Yo Momma is so ugly that when she threw a boomarang it never came back Yo Mommas breath stinks so bad that when she yawns her teeth duck Yo Momma is so ugly that when she was born, the doctor slapped her mom and dad in the face. Yo Momma is so short that when she jumped off the curb she commited suicide
•Yo mama is so ugly when is goes to a bank they turn off the cameras. •Yo mama is so ugly when she went to a stripers club they paid her to keep her clothes on. •Yo mama is so stupid when she goes home she sit on the tv and watches the couch. •Yo mama is so old she sat behind Gesù in the third grade. •Yo mama is so short te can see her feet in her passport.

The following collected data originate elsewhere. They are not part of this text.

(* ===== verification/Signatures.v ===== *)
(** * dnssec/signatures.go: signature sets and the two local policies

    Also dnssec/config.go (the package's configuration) and the [signature]
    struct of dnssec/types.go.  [RequireAllSignaturesValid], [MaxAllowedTTL] and
    [RootTrustAnchors] are package variables in Go; here they are the fields of
    the class [DnssecConfig], so that every theorem holds for each setting. *)

From S2P Require Import Prelude GoErrors Dns DnsRef DnssecFunctions.

(** ** dnssec/config.go *)

Definition DefaultRequireAllSignaturesValid : bool := false.
Definition DefaultMaxAllowedTTL : Z := (60 * 60 * 48)%Z.

Class DnssecConfig := {
  RootTrustAnchors : list DS;
  RequireAllSignaturesValid : bool;
  MaxAllowedTTL : Z
}.

(** The configuration the package starts with, given the anchors of the
    dnssec-root-anchors-go module. *)
Definition default_config (anchors : list DS) : DnssecConfig :=
  {| RootTrustAnchors := anchors;
     RequireAllSignaturesValid := DefaultRequireAllSignaturesValid;
     MaxAllowedTTL := DefaultMaxAllowedTTL |}.

(** ** The [signature] struct *)

Record signature := mkSignature {
  sig_zone : string;
  sig_name : string;
  sig_rtype : Z;
  sig_ttl : Z;
  sig_key : option DNSKEY;
  sig_rrsig : RRSIG;
  sig_rrset : list RR;
  wildcard : bool;
  verified : bool;
  sig_err : option error;
  dsSha256 : string
}.

Abbreviation signatures := (list signature).

(** ** dnssec/signatures.go *)

Fixpoint filterOnType (ss : signatures) (rtype : Z) : signatures :=
  match ss with
  | [] => []
  | sig :: rest =>
      if bool_decide (sig_rtype sig = rtype) then sig :: filterOnType rest rtype
      else filterOnType rest rtype
  end.

(** The set of (name, type) pairs a list of keys inserts into a Go map. *)
Definition combination_set (l : list (string * Z)) : gset (string * Z) :=
  foldl (fun m c => {[ c ]} ∪ m) ∅ l.

Definition sig_combination (sig : signature) : string * Z := (sig_name sig, sig_rtype sig).

Definition countNameTypeCombinations (ss : signatures) : nat :=
  size (combination_set (map sig_combination ss)).

(** [fmt.Errorf("%w / %w", err, e)] *)
Definition slash_error (e1 e2 : error) : error := errorf_ww e1 " / " e2 "".

Record rrsetState := mkState { verifiedSigSeen : bool; state_err : option error }.

(** One pass of the loop that fills [states]. *)
Definition update_state (state : rrsetState) (s : signature) : rrsetState :=
  mkState
    (verifiedSigSeen state || verified s)
    (if negb (verified s) then
       match state_err state with
       | None =>
           match sig_err s with
           | None => Some (ESentinel ErrUnableToVerify)
           | Some e => Some e
           end
       | Some e0 =>
           match sig_err s with
           | None => Some (slash_error e0 (ESentinel ErrUnableToVerify))
           | Some e => Some (slash_error e0 e)
           end
       end
     else state_err state).

Definition states_of (ss : signatures) : gmap Z rrsetState :=
  foldl (fun states s =>
    let state := default (mkState false None) (states !! sig_rtype s) in
    <[ sig_rtype s := update_state state s ]> states) ∅ ss.

(** The body of the loop over [states] that builds the error. *)
Definition collect_error (err : option error) (entry : Z * rrsetState) : option error :=
  let '(rtype, state) := entry in
  if negb (verifiedSigSeen state) then
    let e := default (ESentinel ErrVerifyFailed) err in
    let se := default (ESentinel ErrUnableToVerify) (state_err state) in
    Some (EWrap [e; se]
      (Error e +:+ "  type " +:+ pretty rtype +:+ " = (" +:+ Error se +:+ ")"))
  else err.

Definition verifyOneOrMoreRRSigPerRRSet `{MapRange} (ss : signatures) : option error :=
  match ss with
  | [] => Some (ESentinel ErrSignatureSetEmpty)
  | [s] =>
      if verified s then None
      else match sig_err s with
           | Some err => Some (slash_error (ESentinel ErrVerifyFailed) err)
           | None => Some (slash_error (ESentinel ErrVerifyFailed) (ESentinel ErrUnableToVerify))
           end
  | _ => foldl collect_error None (map_range (states_of ss))
  end.

Definition verifyAllRRSigsPerRRSet (ss : signatures) : option error :=
  match ss with
  | [] => Some (ESentinel ErrSignatureSetEmpty)
  | _ =>
      foldl (fun err s =>
        if negb (verified s) then
          let e := default (ESentinel ErrVerifyFailed) err in
          match sig_err s with
          | Some se => Some (slash_error e se)
          | None => Some (slash_error e (ESentinel ErrUnableToVerify))
          end
        else err) None ss
  end.

(** [signatures.Verify] *)
Definition Verify `{MapRange} `{DnssecConfig} (ss : signatures) : option error :=
  if RequireAllSignaturesValid then verifyAllRRSigsPerRRSet ss
  else verifyOneOrMoreRRSigPerRRSet ss.

Definition Valid `{MapRange} `{DnssecConfig} (ss : signatures) : bool :=
  match Verify ss with None => true | Some _ => false end.

(** The records of one Go type in the RRsets of the signatures of one type. *)
Definition extract_from (T : Type) `{RRType T} (rtype : Z) (ss : signatures) : list T :=
  flat_map (fun s => extractRecords T (sig_rrset s)) (filterOnType ss rtype).

Definition extractDSRecords (ss : signatures) : list DS := extract_from DS TypeDS ss.
Definition extractNSECRecords (ss : signatures) : list NSEC := extract_from NSEC TypeNSEC ss.
Definition extractNSEC3Records (ss : signatures) : list NSEC3 := extract_from NSEC3 TypeNSEC3 ss.

(** * Theory *)

Lemma elem_of_combination_set l c : c ∈ combination_set l <-> c ∈ l.
Proof.
  unfold combination_set. cut (forall m : gset (string * Z), c ∈ foldl (fun m c => {[ c ]} ∪ m) m l <-> c ∈ m \/ c ∈ l).
  { intros ->. set_solver. }
  induction l as [|d l IH]; intros m; simpl; [set_solver|]. rewrite IH. set_solver.
Qed.

Lemma filterOnType_filter ss t : filterOnType ss t = filter (fun s => sig_rtype s = t) ss.
Proof.
  induction ss as [|s ss IH]; [done|]. rewrite filter_cons. simpl.
  case_bool_decide; case_decide; by rewrite ?IH.
Qed.

(** ** The lenient policy *)

(** What a pass over [ss] leaves in [states]. *)
Lemma states_of_snoc ss s :
  states_of (ss ++ [s]) =
  <[ sig_rtype s := update_state (default (mkState false None) (states_of ss !! sig_rtype s)) s ]>
    (states_of ss).
Proof. unfold states_of. by rewrite foldl_app. Qed.

Lemma states_of_lookup ss t :
  match states_of ss !! t with
  | Some st =>
      (exists s, s ∈ ss /\ sig_rtype s = t) /\
      (verifiedSigSeen st = true <-> exists s, s ∈ ss /\ sig_rtype s = t /\ verified s = true)
  | None => forall s, s ∈ ss -> sig_rtype s <> t
  end.
Proof.
  induction ss as [|s ss IH] using rev_ind; [set_solver|].
  rewrite states_of_snoc. destruct (decide (sig_rtype s = t)) as [<-|Hne].
  - rewrite lookup_insert_eq. split; [exists s; set_solver|]. simpl. rewrite orb_true_iff.
    destruct (states_of ss !! sig_rtype s) as [st|]; simpl.
    + destruct IH as [_ ->]. set_solver.
    + set_solver.
  - rewrite lookup_insert_ne by done.
    destruct (states_of ss !! t) as [st|]; [|set_solver].
    destruct IH as [Hex ->]. split; [set_solver|].
    split; intros (s' & Hs' & Ht & Hv); exists s'; set_solver.
Qed.

Lemma collect_error_none l err :
  foldl collect_error err l = None <->
  err = None /\ forall t st, (t, st) ∈ l -> verifiedSigSeen st = true.
Proof.
  revert err; induction l as [|[t st] l IH]; intros err; simpl; [set_solver|].
  rewrite IH. unfold collect_error. destruct (verifiedSigSeen st) eqn:E; simpl.
  - split; intros [-> Hl]; (split; [done|]); intros t' st' Hin; [|by apply (Hl t'); right].
    apply elem_of_cons in Hin as [[= -> ->]|Hin]; [done|by eapply Hl].
  - split; [naive_solver|]. intros [-> Hl]. specialize (Hl t st). rewrite E in Hl.
    discriminate Hl. set_solver.
Qed.

(** Every record type that has a signature has a verified one. *)
Definition every_type_verified (ss : signatures) : Prop :=
  forall s, s ∈ ss -> exists s', s' ∈ ss /\ sig_rtype s' = sig_rtype s /\ verified s' = true.

Lemma states_all_verified `{MapRange} ss :
  foldl collect_error None (map_range (states_of ss)) = None <-> every_type_verified ss.
Proof.
  rewrite collect_error_none. setoid_rewrite map_range_perm.
  setoid_rewrite elem_of_map_to_list. split.
  - intros [_ Hl] s Hs. pose proof (states_of_lookup ss (sig_rtype s)) as Hst.
    destruct (states_of ss !! sig_rtype s) as [st|] eqn:E; [|by apply Hst in Hs].
    apply Hst. by eapply Hl.
  - intros Hev. split; [done|]. intros t st Hst. pose proof (states_of_lookup ss t) as Hl.
    rewrite Hst in Hl. destruct Hl as [(s & Hs & <-) ->]. by apply Hev.
Qed.

Lemma verifyOneOrMore_none `{MapRange} ss :
  verifyOneOrMoreRRSigPerRRSet ss = None <-> ss <> [] /\ every_type_verified ss.
Proof.
  destruct ss as [|s [|s' ss]]; [naive_solver| |].
  - assert (Hone : every_type_verified [s] <-> verified s = true).
    { unfold every_type_verified. split.
      - intros Hev. destruct (Hev s) as (s' & ->%list_elem_of_singleton & _ & Hv); set_solver.
      - intros Hv s' ->%list_elem_of_singleton. exists s. set_solver. }
    rewrite Hone. simpl. destruct (verified s), (sig_err s); naive_solver.
  - rewrite <- states_all_verified. simpl. naive_solver.
Qed.

Lemma verifyAll_none ss :
  verifyAllRRSigsPerRRSet ss = None <-> ss <> [] /\ Forall (fun s => verified s = true) ss.
Proof.
  destruct ss as [|s0 ss0]; [naive_solver|]. set (ss := s0 :: ss0).
  unfold verifyAllRRSigsPerRRSet. set (f := fun (err : option error) (s : signature) => _).
  assert (Hf : forall l err, foldl f err l = None <->
    err = None /\ Forall (fun s => verified s = true) l).
  { induction l as [|s l IH]; intros err; simpl; [naive_solver|].
    rewrite IH, Forall_cons. unfold f. destruct (verified s), (sig_err s); naive_solver. }
  change (foldl f None ss = None <-> ss <> [] /\ Forall (fun s => verified s = true) ss).
  rewrite (Hf ss None). naive_solver.
Qed.

(** [signatures.Verify] accepts a set exactly when it is not empty and,
    under the strict policy, every signature is verified; under the default
    policy, every record type in the set has a verified signature.  The strict
    policy accepts no more than the default one. *)
Theorem Verify_spec `{MapRange} `{Cfg : DnssecConfig} ss :
  (Verify ss = None <->
    ss <> [] /\
    if RequireAllSignaturesValid then Forall (fun s => verified s = true) ss
    else every_type_verified ss) /\
  (verifyAllRRSigsPerRRSet ss = None -> verifyOneOrMoreRRSigPerRRSet ss = None).
Proof.
  split.
  - unfold Verify. destruct RequireAllSignaturesValid;
      [apply verifyAll_none | apply verifyOneOrMore_none].
  - rewrite verifyAll_none, verifyOneOrMore_none. intros [Hne Hall]. split; [done|].
    rewrite Forall_forall in Hall. intros s Hs. exists s. auto.
Qed.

Yo Mama's so fat she sat on WalMart and lowered the prices. Yo Mama's butt's so big that when she's walkin' down the strada, via it looks like 2 pigs fightin' over milkduds. Yo Mama's so ugly the Pound wouldn't take her away. Yo Mama's so ugly she needs 2 bags to cover her face. Yo Mama's so ugly she looked out the window and got arrested for mooning. Yo Mama's so stupid she put a quarter in a parking meter and said, "Hey, where's my gumball?"
Yo mama's so dark, when she steped outside, everyone said: "Nighttime already?"
Yo mama's so ugly, hobos look up to her. yo Mama's so stupid, she sold her refridgerator for food. Yo mama is so stupid, she sat on the t.v. to watch the couch. Yo mama's so ugly, her make-up screamed. (This is what some idiot used) Yo mama's so big, she jumped off the bridge and came back up.